**Extracted records**:
++++++

(** * dataclass_io: the delimited-text reader

    A shallow embedding of [dataclass_io/reader.py] together with the parts
    of the Python runtime it drives (text-mode file iteration, [str.strip],
    [str.split], [str.startswith], [csv.DictReader] with the [excel] dialect),
    followed by the properties of the reader.

    Text is modelled as [string] over the code points 0..255. *)

From Stdlib Require Import ZArith Ascii String List Lia Bool DecimalString.
From stdpp Require Import base option list gmap strings fin_maps.

Local Open Scope string_scope.
Local Open Scope list_scope.
Local Open Scope Z_scope.

(** ** Exceptions and fallible results *)

Inductive exn : Type :=
| StopIteration
| ValueError (msg : string)
| TypeError (msg : string)
| KeyError (key : string)
| FileNotFoundError (path : string)
| IsADirectoryError (path : string)
| PermissionError (path : string)
| CsvError (msg : string).

Inductive result (A : Type) : Type :=
| Ok (a : A)
| Raise (e : exn).

Arguments Ok {A} a.
Arguments Raise {A} e.

Definition rbind {A B : Type} (r : result A) (k : A -> result B) : result B :=
  match r with
  | Ok a => k a
  | Raise e => Raise e
  end.

Notation "'let!' x ':=' r 'in' k" := (rbind r (fun x => k))
  (at level 10, x name, r at level 100, k at level 200).

(** ** Python [str] operations used by the reader *)

Module Str.

Definition LF : ascii := "010"%char.
Definition CR : ascii := "013"%char.
Definition TAB : ascii := "009"%char.
Definition DQUOTE : ascii := "034"%char.

(** [str.isspace] for one character, on the code points below 256. *)
Definition isspace (c : ascii) : bool :=
  match N_of_ascii c with
  | 9 | 10 | 11 | 12 | 13 | 28 | 29 | 30 | 31 | 32 | 133 | 160 => true
  | _ => false
  end%N.

Fixpoint lstrip (s : string) : string :=
  match s with
  | EmptyString => EmptyString
  | String c s' => if isspace c then lstrip s' else s
  end.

++++++

**EXERCISE INSTRUCTIONS**:
Starting from the records above, filter out all lines except those containing the word "path".

**EXERCISE RESPONSE**:
| FileNotFoundError (path : string)
| IsADirectoryError (path : string)
| PermissionError (path : string)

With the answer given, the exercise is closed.